» Work required
Show, in full, each line of the data that contains "simpl".

» Supplied data
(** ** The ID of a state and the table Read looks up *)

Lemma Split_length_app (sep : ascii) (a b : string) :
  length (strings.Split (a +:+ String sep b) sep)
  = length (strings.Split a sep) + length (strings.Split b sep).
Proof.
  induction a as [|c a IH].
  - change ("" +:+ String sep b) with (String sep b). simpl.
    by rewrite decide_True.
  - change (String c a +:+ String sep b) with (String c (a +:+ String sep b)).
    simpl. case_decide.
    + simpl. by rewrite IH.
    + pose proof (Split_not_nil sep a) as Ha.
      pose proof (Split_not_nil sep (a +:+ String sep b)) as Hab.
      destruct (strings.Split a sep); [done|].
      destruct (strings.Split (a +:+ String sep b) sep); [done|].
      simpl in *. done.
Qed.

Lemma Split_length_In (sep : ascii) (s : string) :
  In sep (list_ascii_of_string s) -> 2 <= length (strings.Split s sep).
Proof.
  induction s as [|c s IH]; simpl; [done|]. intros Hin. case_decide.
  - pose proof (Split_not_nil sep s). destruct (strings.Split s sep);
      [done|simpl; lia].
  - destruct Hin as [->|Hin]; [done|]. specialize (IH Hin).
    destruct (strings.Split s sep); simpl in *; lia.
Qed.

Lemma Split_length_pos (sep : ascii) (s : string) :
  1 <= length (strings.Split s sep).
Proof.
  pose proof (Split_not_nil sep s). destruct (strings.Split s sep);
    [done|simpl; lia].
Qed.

» Result
  - change ("" +:+ String sep b) with (String sep b). simpl.
    simpl. case_decide.
    + simpl. by rewrite IH.
      simpl in *. done.
  induction s as [|c s IH]; simpl; [done|]. intros Hin. case_decide.
      [done|simpl; lia].
    destruct (strings.Split s sep); simpl in *; lia.
    [done|simpl; lia].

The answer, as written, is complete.